70 In the index catalogue there are references to only 18 cases by American authors. In the museums of Philadelphia there are only 5 specimens—3 in the museum of the College of Physicians; 1 each in the University and Pennsylvania Hospital cabinets.
71 Quoted by Legg, Bradshawe Lecture on Cardiac Aneurisms, London, 1883.
Acute aneurism is met with occasionally in ulcerative endocarditis, more rarely as the result of local softening due to myocarditis or plugging of a branch of a coronary artery. In severe endocarditis perforation is, I think, more common than the production of aneurism. In one case I saw a deep excavation at the upper part of the septum produce a bulging the size of a marble in the wall of the left auricle, and in another ulceration in one sinus of Valsalva had extended into the septum, the upper part of which presented an aneurismal dilatation which had ruptured into the left ventricle. Legg considers the production of acute aneurism by the rupture of abscesses or cysts as doubtful.
Chronic aneurism is almost confined to the left ventricle, and, as Cruveilhier pointed out,72 is the result of fibroid degeneration of the muscle. In a few instances fatty degeneration appears to have been the cause. The monographs of Thurnam,73 Pelvet,74 and Legg75 give the most complete account of the disease. They are more common in men than in women, and the majority of the cases occur after middle life.
72 Anatomie pathologique, Paris, 1835–42.
73 Medico-Chirurgical Transactions, vol. xxi., 1838.
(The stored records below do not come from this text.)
(** Two headers with the scheme prefix and the same trimmed payload are
    treated alike. *)
Lemma gate_reads_trimmed_payload a b :
  str_startswith "Basic " a = true →
  str_startswith "Basic " b = true →
  str_strip (str_drop 6 a) = str_strip (str_drop 6 b) →
  get_current_user (Some a) = get_current_user (Some b).
Proof.
  intros Ha Hb Hsame. unfold get_current_user.
  assert (opt_truthy (Some a) = true) as -> by by destruct a.
  assert (opt_truthy (Some b) = true) as -> by by destruct b.
  rewrite !ensure_true. cbv zeta.
  change (default "" (Some a)) with a. change (default "" (Some b)) with b.
  rewrite Ha, Hb, !ensure_true.
  change (String.length "Basic ") with 6%nat. by rewrite Hsame.
Qed.

(** X3. White space around the credentials does not matter: a payload
    and its trimmed form give the same result, be it an identity or a
    401. *)
Theorem gate_ignores_payload_padding payload :
  get_current_user (Some ("Basic " +:+ payload))
  = get_current_user (Some ("Basic " +:+ str_strip payload)).
Proof.
  apply gate_reads_trimmed_payload; [done..|].
  change (str_strip payload = str_strip (str_strip payload)).
  by rewrite str_strip_idem.
Qed.

(** ** Bulk load *)

Lemma load_questions_fetch env path_or_url :
  load_questions_from_path_or_url env path_or_url
  = (df ← fetch_frame env path_or_url; Ok (frame_questions df)).
Proof. done. Qed.

Lemma fetch_frame_raises env path_or_url e :
  fetch_frame env path_or_url = Raise e → ∃ message, e = RuntimeError message.
Proof.
  unfold fetch_frame. cbv zeta.
  match goal with |- as_RuntimeError ?r = _ → _ => destruct r end;
    intros [= <-]; eauto.
Qed.

(** X4. The process always gets a store at startup, and it is one the
    invariants apply to: whatever goes wrong while the spreadsheet is
    fetched or read surfaces as [RuntimeError], and startup then goes on
    with the empty store. *)
Theorem startup_never_raises env :
  (∀ e, load_questions_from_path_or_url env None = Raise e →
        (∃ message, e = RuntimeError message) ∧ startup env = Ok [])
  ∧ ∃ db, startup env = Ok db ∧ reachable db.
Proof.
  assert (∀ e, load_questions_from_path_or_url env None = Raise e →
            (∃ message, e = RuntimeError message) ∧ startup env = Ok [])
    as Hfail.
  { intros e He. unfold startup. rewrite He.
    rewrite load_questions_fetch in He.
    destruct (fetch_frame env None) as [df|e'] eqn:Hf; [done|].
    injection He as <-.
    by destruct (fetch_frame_raises _ _ _ Hf) as [m ->]; eauto. }
  split; [done|].
  destruct (load_questions_from_path_or_url env None) as [qs|e] eqn:Hl.
  - assert (startup env = Ok qs) as Hs by (unfold startup; by rewrite Hl).
    exists qs. split; [done|]. by eapply reachable_startup.
  - destruct (Hfail e eq_refl) as [_ Hs]. exists []. split; [done|].
    by eapply reachable_startup.
Qed.
(** [content.match(/<!--\s*\[desc:\s*(.+?)\]\s*-->/)], group 1 *)
Definition descComment (content : list ascii) : option (list ascii) :=
  search (keyedCommentAt "desc") content.

(** [</title>] *)
Definition closeTitle (s : list ascii) : option (list ascii) :=
  if startsWith (lit "</title>") s then Some (drop 8 s) else None.

(** [content.match(/<title>(.+?)<\/title>/)], group 1 *)
Definition titleTag (content : list ascii) : option (list ascii) :=
  search
    (fun s => if startsWith (lit "<title>") s
              then fst <$> lazyGroup closeTitle (drop 7 s) else None)
    content.

Fixpoint takeWord (s : list ascii) : list ascii :=
  match s with
  | c :: r => if isWord c then c :: takeWord r else []
  | [] => []
  end.

(** [<!--\s*\[(\w+):\s*(.+?)\]\s*-->] at the head of [s]: both groups
    and what follows the match. *)
Definition customCommentAt (s : list ascii)
  : option (list ascii * list ascii * list ascii) :=
  if startsWith (lit "<!--") s then
    match dropSpaces (drop 4 s) with
    | c :: r =>
        if code c =? 91 then
          let key := takeWord r in
          match key, drop (List.length key) r with
          | _ :: _, c' :: r' =>
              if code c' =? 58 then
                match valueAndClose r' with
                | Some (g, rest) => Some (key, g, rest)
                | None => None
                end
              else None
          | _, _ => None
          end
        else None
    | [] => None
    end
  else None.
Lemma insertAfter_child this node y w nd a b l1 l2 :
  WF w → nodes w !! node = Some nd → parentNode nd = Some this →
  already_there node (previousSibling nd) (Some y) = false →
  children (node_of w this) = a ++ node :: b →
  a ++ b = l1 ++ y :: l2 →
  ∃ r w', insertAfter this node (Some y) w = Returned r w' ∧
    effect_on w w' this node ((l1 ++ [y]) ++ node :: l2)
      (if isElement w node then elems w (l1 ++ [y]) ++ node :: elems w l2
       else pureChildren (node_of w this))
      (Some this) ∧
    trace w' = trace w ++
      if isElement w node
         && negb (bool_decide (length (elems w (l1 ++ [y]))
                               = length (elems w a)))
      then from_option
             (λ l, [Send l (MoveElement (ref node) (ref this)
                              (Z.of_nat (length (elems w (l1 ++ [y])))))]) []
             (getListener (docId (node_of w this)) w)
      else [].
Proof.
  intros Hwf Hn Hp Hg Hc Hs.
  rewrite insertAfter_unfold, Hn, Hp, decide_True, Hg by done.
  pose proof (WF_NoDup w this Hwf) as Hnd. rewrite Hc in Hnd.
  destruct (NoDup_middle_notin a b node Hnd) as (Hxa & Hxb & Hxab & Hnd').
  pose proof Hnd' as Hnd''. rewrite Hs in Hnd''.
  pose proof (NoDup_app_cons_notin _ _ _ Hnd'') as Hy.
  pose proof (already_there_ne _ _ _ Hg) as Hne.
  rewrite <- Hp, <- (lookup_node_of w node nd Hn).
  assert (Hs' : a ++ b = (l1 ++ [y]) ++ l2) by by rewrite <- app_assoc.
  apply (reorder_at this node _ _ w a b (l1 ++ [y]) l2 Hwf Hc Hs').
  - unfold read. rewrite Hc, (moved_after node y a b l1 l2) by done.
    by rewrite <- app_assoc.
  - intros He w2 E2. rewrite <- app_assoc in E2. simpl in E2.
    rewrite (pure_after_eq w w2 this node y l1 l2
               (parentNode (node_of w node))); try done.
    + rewrite (WF_pure w this Hwf), Hc, filter_app, (filter_cons_True _ node)
        by done.
      apply move_after.
      * rewrite <- (filter_cons_True _ node) by done. rewrite <- filter_app.
        by apply NoDup_filter.
      * by rewrite <- !filter_app, Hs'.
    + rewrite Hc. assert (H : y ∈ a ++ b).
      { rewrite Hs. apply elem_of_app. right. left. }
      apply elem_of_app in H as [?|?]; apply elem_of_app; [by left|].
      right. by right.
Qed.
74 Des Aneurysmes du Coeur, Paris, 1867.
75 Loc. cit.
The situation of the aneurism is most frequently at the apex—59 of 90 cases collected by Legg. They are usually rounded in shape, and may vary in size from a marble to a cocoanut. The sac may be double, as in a case described by Janeway,76 or, as in a specimen in Guy's Hospital Museum, the whole wall of the ventricle may be covered with aneurismal bulgings. In the simplest form there is a rounded dilatation at the apex, and the lower part of the septum is lined with thrombi. Often the tumor is distinctly sacculated, and communicates with the ventricle by a very small orifice. The pericardium is usually thickened, and calcification may occur in the walls. Rupture seems rarely to occur—in only 7 of the 90 cases collected by Legg. Of other parts of the ventricle, the septum and the undefended space at the highest part of the septum just below the aortic ring are most often involved. This latter situation is sometimes the seat of a congenital dilatation, usually a small, thin, smooth sac without thrombi, which has no pathological significance.